When "West Wing" producer Aaron Sorkin introduced multiple sclerosis into the script, he did not intend to explore the disease. Rather, he has told reporters, the story line called for the president to be ill and in bed, and "I didn't want it to just be the flu." The decision to have the president hide his illness turned out to be more like truth than fiction.
According to a Harris poll released last week at the Annual Meeting of the American Academy of Neurology, nearly 40 percent of MS patients hide their diagnoses from family, friends and colleagues for fear of what it will do to their personal and professional lives.
The poll also found that 42 percent of MS patients do not take medication, although drugs now exist that can halt the progression of symptoms, which include numbness in the limbs, paralysis, and loss of vision and cognitive difficulties.
Lander has been taking medication since 1996 and today, at age 53, he has occasional loss of balance and leg weakness. He admittedly misses things he used to enjoy, such as running, but he has learned to cope.
Not so at the beginning.
"I was making a movie in Mexico and I had a severe bout of flu. Then my balance was off, and one morning I got out of bed and fell flat on my face. I had no feeling in my legs," Lander said.
"When I was first diagnosed, Michael [McKean] came to the hospital. I told him it was a chronic back problem," Lander said. McKean, who played Lenny to Lander's Squiggy, had been Lander's best friend since college.
"And then I said to myself, 'Oh, my gosh, I really am gonna lie about this.' If I wasn't telling Michael, I wasn't telling anyone." Lander struggled with the deception for years, hiding his problem as best he could, even when his balance was so poor he was fired for being a drunk.

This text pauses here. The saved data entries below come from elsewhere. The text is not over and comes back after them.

Lemma read_signed_spec radix v chars k : 2 <= radix <= 36 -> signed_numeral radix v chars -> 0 <= k <= 1000000 -> Z.abs v < 2 ^ k ->
  wp (read_signed radix chars) (fun r => denotes r v) no_error.
Proof.
  intros Hr (ds & Hn & Hch) Hk Hlt. destruct (numeral_value radix _ ds Hr Hn) as [_ Hne]. unfold read_signed.
  destruct (v <? 0) eqn:Hneg; rewrite Hch.
  - replace (45 =? 45) with true by done. eapply wp_mono; [by apply (parse_numeral radix (Z.abs v) ds true k)| |done].
    cbn [signed]. intros r. by replace (- Z.abs v) with v by lia.
  - destruct ds as [|c cs]; [done|]. pose proof (numeral_head radix _ c cs Hr Hn).
    replace (c =? 45) with false by lia. eapply wp_mono; [by apply (parse_numeral radix (Z.abs v) (c :: cs) false k)| |done].
    cbn [signed]. intros r. by replace (Z.abs v) with v by lia.
Qed.
(** ** Through a string of source text *)

Lemma trim_space_id isSpace chars : Forall (fun c => IsSpace isSpace c = false) chars -> trim_space isSpace chars = chars.
Proof.
  intros H. assert (Hs : forall l, Forall (fun c => IsSpace isSpace c = false) l -> skip_space isSpace l = l).
  { intros l Hl. destruct Hl as [|c l Hc _]; [done|]. cbn [skip_space]. by rewrite Hc. }
  unfold trim_space. rewrite (Hs chars H), Hs by (by apply Forall_rev). apply rev_involutive.
Qed.

Lemma decimal_chars isSpace n chars : numeral 10 n chars -> Forall (fun c => 48 <= c <= 57 /\ IsSpace isSpace c = false) chars.
Proof.
  intros (ds & -> & Hds & _). apply Forall_fmap. apply Forall_impl with (2 := Hds). intros d Hd. cbn.
  rewrite <- decimal_digit by lia. split; [lia|]. unfold IsSpace, js_isspace.
  replace (48 + d <? 128) with true by lia. lia.
Qed.

(** [BigInt(string)] on a printed decimal numeral. *)
Lemma parse_decimal isSpace v chars : signed_numeral 10 v chars ->
  ParseStringBigIntLiteral isSpace chars = read_signed 10 chars.
Proof.
  intros (ds & Hn & Hch). pose proof (decimal_chars isSpace _ _ Hn) as Hds. destruct (numeral_value 10 _ _ ltac:(lia) Hn) as [_ Hne].
  assert (Hsp : Forall (fun c => IsSpace isSpace c = false) ds) by (apply Forall_impl with (2 := Hds); intros c [_ H]; exact H).
  unfold ParseStringBigIntLiteral, read_signed. rewrite trim_space_id.
  2:{ rewrite Hch. destruct (v <? 0); [constructor; [done|exact Hsp]|exact Hsp]. }
  destruct (v <? 0); rewrite Hch.
  - replace (45 =? 43) with false by done. rewrite andb_false_r. replace (45 =? 45) with true by done. rewrite andb_true_r.
    replace (zlen (45 :: ds) >? 1) with true; [done|]. destruct ds as [|d ds']; [done|].
    rewrite !zlen_cons. pose proof (zlen_nonneg ds'). lia.
  - destruct ds as [|c cs]; [done|]. inversion Hds as [|? ? [Hc _] Hcs]; subst.
    replace (c =? 43) with false by lia. replace (c =? 45) with false by lia. rewrite !andb_false_r.
    unfold parseLiteral, parseLiteralDigits.
    assert (Hp : forall l u, 57 < l -> 57 < u -> is_prefix (c :: cs) l u = false).
    { intros l u Hl Hu. destruct cs as [|c1 [|c2 cs']]; [done|done|]. cbn [is_prefix]. inversion Hcs as [|? ? [Hc1 _] _]; subst.
      replace (c1 =? l) with false by lia. replace (c1 =? u) with false by lia. apply andb_false_r. }
    rewrite !Hp by lia. unfold moz_assert. destruct (negb (zlen (c :: cs) =? 0)) eqn:E; [done|].
    rewrite zlen_cons in E. pose proof (zlen_nonneg cs). bsplit. lia.
Qed.
(** ** Numerals the reader refuses *)

(** The largest magnitude. *)
Definition largest (neg : bool) : bigint := BigInt neg (replicate (Z.to_nat MaxDigitLength) (Base - 1)).

Lemma eval_largest n : eval (replicate n (Base - 1)) = Base ^ Z.of_nat n - 1.
Proof.
  induction n as [|n IH]; [done|]. cbn [replicate eval]. rewrite IH, Nat2Z.inj_succ, Z.pow_succ_r by lia. lia.
Qed.

Lemma largest_denotes neg : denotes (largest neg) (signed neg (Base ^ MaxDigitLength - 1)).
Proof.
  pose proof MaxDigitLength_big. pose proof Base_big. unfold largest. split.
  - unfold wf, digitLength. cbn [digits isNegative]. rewrite zlen_replicate, Z2Nat.id by lia. split_and!.
    + apply Forall_replicate. unfold digit_ok. lia.
    + lia.
    + lia.
    + intros _. unfold zget. destruct (Z.ltb_spec (MaxDigitLength - 1) 0); [lia|].
      rewrite nth_lookup, lookup_replicate_2 by lia. cbn. lia.
  - rewrite value_signed. cbn [isNegative]. unfold absval. cbn [digits]. by rewrite eval_largest, Z2Nat.id by lia.
Qed.

Lemma bits_per_char_strict radix : 2 <= radix <= 36 -> IsPowerOfTwo radix = false -> radix ^ 32 < 2 ^ bits_per_char radix.
Proof.
  intros H Hp. apply in_radix_range in H.
  assert (Hall : forallb (fun r => IsPowerOfTwo r || (r ^ 32 <? 2 ^ bits_per_char r)) (seqZ 2 35) = true) by (vm_compute; reflexivity).
  rewrite forallb_forall in Hall. apply list_elem_of_In in H. specialize (Hall radix H). cbv beta in Hall. rewrite Hp, orb_false_l in Hall. bsplit. lia.
Qed.

(** The estimate of the bits of an all-ones numeral exceeds their number. *)
Lemma estimate_exceeds radix ds n B : 2 <= radix <= 36 -> IsPowerOfTwo radix = false -> digits_in radix ds -> canonical ds ->
  number_of radix ds = n -> 1 <= B -> n = 2 ^ B - 1 ->
  B * 32 < zlen ds * bits_per_char radix /\ zlen ds <= B.
Proof.
  intros Hr Hpow Hds Hc Hn HB En. destruct (bits_per_char_bounds radix Hr) as (Hb & _).
  pose proof (bits_per_char_strict radix Hr Hpow) as Hup.
  assert (H2 : 2 ^ 1 <= 2 ^ B) by (apply Z.pow_le_mono_r; lia).
  assert (Hfit : n < radix ^ B).
  { assert (2 ^ B <= radix ^ B) by (apply Z.pow_le_mono_l; lia). lia. }
  pose proof (canonical_length radix ltac:(lia) ds n B Hds Hc Hn HB Hfit) as Hlen. split; [|lia].
  set (m := zlen ds) in *. set (c := bits_per_char radix) in *.
  pose proof (number_of_bound radix ltac:(lia) ds Hds) as Hbd. rewrite Hn in Hbd. fold m in Hbd.
  destruct (Z_lt_le_dec (B * 32) (m * c)) as [|Hge]; [done|exfalso].
  assert (H3 : 2 ^ (c * m) <= 2 ^ (B * 32)) by (apply Z.pow_le_mono_r; lia).
  assert (H4 : (radix ^ 32) ^ m < (2 ^ c) ^ m) by (apply Z.pow_lt_mono_l; [lia|split; [apply Z.pow_nonneg; lia|done]]).
  rewrite <- (Z.pow_mul_r 2), <- (Z.pow_mul_r radix), (Z.mul_comm 32 m), (Z.pow_mul_r radix) in H4 by lia.
  assert (H5 : (2 ^ B) ^ 32 <= (radix ^ m) ^ 32) by (apply Z.pow_le_mono_l; split; [apply Z.pow_nonneg|]; lia).
  rewrite <- (Z.pow_mul_r 2) in H5 by lia. lia.
Qed.

Lemma canonical_skip radix ds : 2 <= radix <= 36 -> digits_in radix ds -> canonical ds -> number_of radix ds <> 0 ->
  skip_zeroes (radixDigit <$> ds) = radixDigit <$> ds.
Proof.
  intros Hr Hds [->|(d & ds' & -> & Hd)] Hn; [by cbn in Hn|]. cbn [fmap list_fmap skip_zeroes]. inversion Hds; subst.
  assert (radixDigit d <> 48); [|by replace (radixDigit d =? 48) with false by lia].
  intros E. pose proof (char_digit_radixDigit 36 d ltac:(lia) ltac:(lia)) as Hcd. rewrite E in Hcd. vm_compute in Hcd. congruence.
Qed.

Lemma largest_bits : Base ^ MaxDigitLength = 2 ^ MaxBitLength.
Proof. pose proof MaxDigitLength_big. rewrite Base_pow2, (Z.mul_comm MaxDigitLength), <- MaxBitLength_digits by lia. reflexivity. Qed.

Lemma numeral_too_long radix n chars : 2 <= radix <= 36 -> IsPowerOfTwo radix = false -> numeral radix n chars ->
  n = Base ^ MaxDigitLength - 1 -> literal_too_long radix chars /\ zlen chars <= MaxBitLength.
Proof.
  assert (HB : 1 <= MaxBitLength) by done. intros Hr Hpow Hn En.
  assert (Hn0 : n <> 0).
  { pose proof Base_big. pose proof MaxDigitLength_big. assert (Base ^ 1 <= Base ^ MaxDigitLength) by (apply Z.pow_le_mono_r; lia). lia. }
  rewrite largest_bits in En. destruct Hn as (ds & -> & Hds & Hc & Hn).
  pose proof (estimate_exceeds radix ds n MaxBitLength Hr Hpow Hds Hc Hn HB En) as H.
  unfold literal_too_long. rewrite (canonical_skip radix), !zlen_fmap by (try rewrite Hn; assumption). exact H.
Qed.

Lemma read_signed_refuses radix v chars : 2 <= radix <= 36 -> IsPowerOfTwo radix = false -> signed_numeral radix v chars ->
  Z.abs v = Base ^ MaxDigitLength - 1 ->
  wp (read_signed radix chars) (fun _ => False) (fun e => e = LengthLimit).
Proof.
  intros Hr Hpow (ds & Hn & Hch) Hv. destruct (numeral_value radix _ ds Hr Hn) as [Hval Hne].
  destruct (numeral_too_long radix _ ds Hr Hpow Hn Hv) as [Hlong Hlen].
  assert (Hlen' : zlen ds <= MaxStringLength) by (unfold MaxStringLength, MaxBitLength in *; lia).
  assert (Hparse : forall neg, wp (parseLiteralDigits ds radix neg) (fun _ => False) (fun e => e = LengthLimit)).
  { intros neg. eapply wp_mono; [by apply parseLiteralDigits_spec|by intros r (n & _ & Hnl & _)|].
    intros e [[_ Hnone]|[-> _]]; [congruence|done]. }
  unfold read_signed. destruct (v <? 0) eqn:E; rewrite Hch; [apply Hparse|].
  destruct ds as [|c cs]; [done|]. pose proof (numeral_head radix _ c cs Hr Hn). replace (c =? 45) with false by lia. apply Hparse.
Qed.
End round_trip.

"I was frankly relieved they thought I was an alcoholic rather than that I had MS," he said.
Marshall eventually learned the truth. She and Tom Sherak, former head of 20th Century Fox, whose daughter also has MS, convinced Lander to go public.
Today the actor finds the roles that come his way are often less challenging than he would like. But, he is happily rid of the stress of living a lie. His acting gigs and voice-overs keep him in the Screen Actors' Guild, and that pays the medical insurance.
As a goodwill ambassador for MS, Lander relates his own story. He does not preach to those who prefer to keep their illness a secret. After all, he did the same for 15 years and believes he'd probably do it again, were it not that today there is treatment to stave off major disability.
"I tell people not
to handicap themselves, which comes easy when you're being told all the
things you can't do anymore. But, that's living down to people's expectations."